Saved entries:
────────────────

(** The bounds that [minmax] finds among [ws], encoded, enclose [vs] when [ws]
    holds all the values that have a key. *)
Lemma stats_of_encloses t n nulls lt vs ws :
  bound_width t = n → Forall (has_type t) ws → Forall (λ w, is_Some (order_key t w)) ws →
  (∀ v, v ∈ vs → is_Some (order_key t v) → v ∈ ws) →
  (∀ v w, v ∈ ws → w ∈ ws → lt v w = key_lt t v w) →
  let s := stats_of n nulls (minmax lt ws) in encloses t (min_bytes s) (max_bytes s) vs.
Proof.
  intros <- Hty Hkey Hin Hlt. rewrite Forall_forall in Hty, Hkey.
  pose proof (minmax_spec (λ v, default [] (order_key t v)) lt ws) as Hmm.
  destruct (minmax lt ws) as [[mn mx]|]; [|apply encloses_none].
  destruct Hmm as (Hmn & Hmx & Hall).
  { intros v w Hv Hw. rewrite Hlt by done. unfold key_lt.
    destruct (Hkey v Hv) as [a ->], (Hkey w Hw) as [b ->]. done. }
  destruct (Hkey mn Hmn) as [kn Hkn], (Hkey mx Hmx) as [kx Hkx].
  split; intros b [= <-].
  - exists mn, kn. split_and!; [done|by apply Hty|done|]. intros v kv Hv Hkv.
    destruct (Hall v) as [Hlo _]; [apply Hin; [done|by eexists]|]. by rewrite Hkv, Hkn in Hlo.
  - exists mx, kx. split_and!; [done|by apply Hty|done|]. intros v kv Hv Hkv.
    destruct (Hall v) as [_ Hhi]; [apply Hin; [done|by eexists]|]. by rewrite Hkv, Hkx in Hhi.
Qed.

Section stats_proofs.
Context `{Arrow Arr}.
Implicit Types a : Arr.

(** The slots of an array hold values of its type. *)
Definition typed_array a : Prop := ∀ i v, arr_slot a i = Some v → has_type (arr_type a) v.

Lemma slice_values_typed a off len : typed_array a → Forall (has_type (arr_type a)) (slice_values a off len).
Proof.
  intros Ht. apply Forall_forall. intros v (i & _ & Hi)%list_elem_of_omap. by eapply Ht.
Qed.

Lemma elem_of_slice_values a off len i v : off ≤ i < off + len → i < arr_len a →
  arr_slot a i = Some v → v ∈ slice_values a off len.
Proof.
  intros Hi Hl Hv. apply list_elem_of_omap. exists i. split; [|done]. apply elem_of_seqZ. lia.
Qed.

Lemma int_stats_enclose a off len nulls : typed_array a → is_Some (int_range (arr_type a)) →
  let s := match minmax int_lt (slice_values a off len) with
           | None => no_stats 0
           | p => stats_of (default 0%nat (int_width (arr_type a))) nulls p
           end in
  encloses (arr_type a) (min_bytes s) (max_bytes s) (slice_values a off len).
Proof.
  intros Ht Hr. pose proof (slice_values_typed a off len Ht) as Hty.
  assert (∀ v, v ∈ slice_values a off len → ∃ z, v = VInt z) as Hint.
  { intros v Hv. rewrite Forall_forall in Hty. apply Hty in Hv. destruct Hr as [r Hr].
    destruct v; [by eexists|..]; cbn in Hv; destruct (arr_type a); try done; destruct Hv; done. }
  pose proof (stats_of_encloses (arr_type a) (default 0%nat (int_width (arr_type a))) nulls int_lt
                (slice_values a off len) (slice_values a off len)) as Hs.
  destruct (minmax int_lt _) as [p|]; [|apply encloses_none]. apply Hs; [|done|..].
  - by destruct Hr as [r Hr]; destruct (arr_type a).
  - apply Forall_forall. intros v (z & ->)%Hint. by eexists.
  - done.
  - intros v w (x & ->)%Hint (y & ->)%Hint. cbn. unfold key_lt; cbn. by rewrite ltb_singleton.
Qed.

(** The bounds of a float column enclose the values that are not NaN. *)
Lemma float_stats_enclose a off len nulls n w mw : typed_array a →
  (arr_type a = Float32 ∧ n = 4%nat ∧ w = 32 ∧ mw = 23) ∨
  (arr_type a = Float64 ∧ n = 8%nat ∧ w = 64 ∧ mw = 52) →
  let s := stats_of n nulls (minmax (float_value_lt w mw)
             (filter (λ v, value_nan w mw v = false) (slice_values a off len))) in
  encloses (arr_type a) (min_bytes s) (max_bytes s) (slice_values a off len).
Proof.
  intros Ht Hc. pose proof (slice_values_typed a off len Ht) as Hty. rewrite Forall_forall in Hty.
  assert (∀ v, v ∈ slice_values a off len → ∃ b, v = VFloat b ∧
    order_key (arr_type a) (VFloat b) = (if float_is_nan w mw b then None else Some [float_key w b])) as Hf.
  { intros v Hv. apply Hty in Hv.
    destruct Hc as [(E & _ & -> & ->)|(E & _ & -> & ->)]; rewrite E in *; destruct v; cbn in Hv; try done;
      try (destruct Hv; done); by eexists. }
  apply stats_of_encloses.
  - by destruct Hc as [(-> & -> & _)|(-> & -> & _)].
  - apply Forall_forall. intros v [_ Hv]%list_elem_of_filter. auto.
  - apply Forall_forall. intros v [Hn Hv]%list_elem_of_filter. destruct (Hf v Hv) as (b & -> & ->).
    cbn in Hn. rewrite Hn. by eexists.
  - intros v Hv Hk. apply list_elem_of_filter. split; [|done]. destruct (Hf v Hv) as (b & -> & Hb).
    rewrite Hb in Hk. cbn. by destruct (float_is_nan w mw b); [destruct Hk|].
  - intros v v' [Hn Hv]%list_elem_of_filter [Hn' Hv']%list_elem_of_filter.
    destruct (Hf v Hv) as (b & -> & Hb), (Hf v' Hv') as (b' & -> & Hb'). cbn in Hn, Hn'.
    unfold key_lt. rewrite Hb, Hb', Hn, Hn'. cbn. unfold float_lt. by rewrite Hn, Hn', ltb_singleton.
Qed.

────────────────

> [Task description] The response should be an exact copy of every line above.

> [Task solution]
(** The bounds that [minmax] finds among [ws], encoded, enclose [vs] when [ws]
    holds all the values that have a key. *)
Lemma stats_of_encloses t n nulls lt vs ws :
  bound_width t = n → Forall (has_type t) ws → Forall (λ w, is_Some (order_key t w)) ws →
  (∀ v, v ∈ vs → is_Some (order_key t v) → v ∈ ws) →
  (∀ v w, v ∈ ws → w ∈ ws → lt v w = key_lt t v w) →
  let s := stats_of n nulls (minmax lt ws) in encloses t (min_bytes s) (max_bytes s) vs.
Proof.
  intros <- Hty Hkey Hin Hlt. rewrite Forall_forall in Hty, Hkey.
  pose proof (minmax_spec (λ v, default [] (order_key t v)) lt ws) as Hmm.
  destruct (minmax lt ws) as [[mn mx]|]; [|apply encloses_none].
  destruct Hmm as (Hmn & Hmx & Hall).
  { intros v w Hv Hw. rewrite Hlt by done. unfold key_lt.
    destruct (Hkey v Hv) as [a ->], (Hkey w Hw) as [b ->]. done. }
  destruct (Hkey mn Hmn) as [kn Hkn], (Hkey mx Hmx) as [kx Hkx].
  split; intros b [= <-].
  - exists mn, kn. split_and!; [done|by apply Hty|done|]. intros v kv Hv Hkv.
    destruct (Hall v) as [Hlo _]; [apply Hin; [done|by eexists]|]. by rewrite Hkv, Hkn in Hlo.
  - exists mx, kx. split_and!; [done|by apply Hty|done|]. intros v kv Hv Hkv.
    destruct (Hall v) as [_ Hhi]; [apply Hin; [done|by eexists]|]. by rewrite Hkv, Hkx in Hhi.
Qed.

Section stats_proofs.
Context `{Arrow Arr}.
Implicit Types a : Arr.

(** The slots of an array hold values of its type. *)
Definition typed_array a : Prop := ∀ i v, arr_slot a i = Some v → has_type (arr_type a) v.

Lemma slice_values_typed a off len : typed_array a → Forall (has_type (arr_type a)) (slice_values a off len).
Proof.
  intros Ht. apply Forall_forall. intros v (i & _ & Hi)%list_elem_of_omap. by eapply Ht.
Qed.

Lemma elem_of_slice_values a off len i v : off ≤ i < off + len → i < arr_len a →
  arr_slot a i = Some v → v ∈ slice_values a off len.
Proof.
  intros Hi Hl Hv. apply list_elem_of_omap. exists i. split; [|done]. apply elem_of_seqZ. lia.
Qed.

Lemma int_stats_enclose a off len nulls : typed_array a → is_Some (int_range (arr_type a)) →
  let s := match minmax int_lt (slice_values a off len) with
           | None => no_stats 0
           | p => stats_of (default 0%nat (int_width (arr_type a))) nulls p
           end in
  encloses (arr_type a) (min_bytes s) (max_bytes s) (slice_values a off len).
Proof.
  intros Ht Hr. pose proof (slice_values_typed a off len Ht) as Hty.
  assert (∀ v, v ∈ slice_values a off len → ∃ z, v = VInt z) as Hint.
  { intros v Hv. rewrite Forall_forall in Hty. apply Hty in Hv. destruct Hr as [r Hr].
    destruct v; [by eexists|..]; cbn in Hv; destruct (arr_type a); try done; destruct Hv; done. }
  pose proof (stats_of_encloses (arr_type a) (default 0%nat (int_width (arr_type a))) nulls int_lt
                (slice_values a off len) (slice_values a off len)) as Hs.
  destruct (minmax int_lt _) as [p|]; [|apply encloses_none]. apply Hs; [|done|..].
  - by destruct Hr as [r Hr]; destruct (arr_type a).
  - apply Forall_forall. intros v (z & ->)%Hint. by eexists.
  - done.
  - intros v w (x & ->)%Hint (y & ->)%Hint. cbn. unfold key_lt; cbn. by rewrite ltb_singleton.
Qed.

(** The bounds of a float column enclose the values that are not NaN. *)
Lemma float_stats_enclose a off len nulls n w mw : typed_array a →
  (arr_type a = Float32 ∧ n = 4%nat ∧ w = 32 ∧ mw = 23) ∨
  (arr_type a = Float64 ∧ n = 8%nat ∧ w = 64 ∧ mw = 52) →
  let s := stats_of n nulls (minmax (float_value_lt w mw)
             (filter (λ v, value_nan w mw v = false) (slice_values a off len))) in
  encloses (arr_type a) (min_bytes s) (max_bytes s) (slice_values a off len).
Proof.
  intros Ht Hc. pose proof (slice_values_typed a off len Ht) as Hty. rewrite Forall_forall in Hty.
  assert (∀ v, v ∈ slice_values a off len → ∃ b, v = VFloat b ∧
    order_key (arr_type a) (VFloat b) = (if float_is_nan w mw b then None else Some [float_key w b])) as Hf.
  { intros v Hv. apply Hty in Hv.
    destruct Hc as [(E & _ & -> & ->)|(E & _ & -> & ->)]; rewrite E in *; destruct v; cbn in Hv; try done;
      try (destruct Hv; done); by eexists. }
  apply stats_of_encloses.
  - by destruct Hc as [(-> & -> & _)|(-> & -> & _)].
  - apply Forall_forall. intros v [_ Hv]%list_elem_of_filter. auto.
  - apply Forall_forall. intros v [Hn Hv]%list_elem_of_filter. destruct (Hf v Hv) as (b & -> & ->).
    cbn in Hn. rewrite Hn. by eexists.
  - intros v Hv Hk. apply list_elem_of_filter. split; [|done]. destruct (Hf v Hv) as (b & -> & Hb).
    rewrite Hb in Hk. cbn. by destruct (float_is_nan w mw b); [destruct Hk|].
  - intros v v' [Hn Hv]%list_elem_of_filter [Hn' Hv']%list_elem_of_filter.
    destruct (Hf v Hv) as (b & -> & Hb), (Hf v' Hv') as (b' & -> & Hb'). cbn in Hn, Hn'.
    unfold key_lt. rewrite Hb, Hb', Hn, Hn'. cbn. unfold float_lt. by rewrite Hn, Hn', ltb_singleton.
Qed.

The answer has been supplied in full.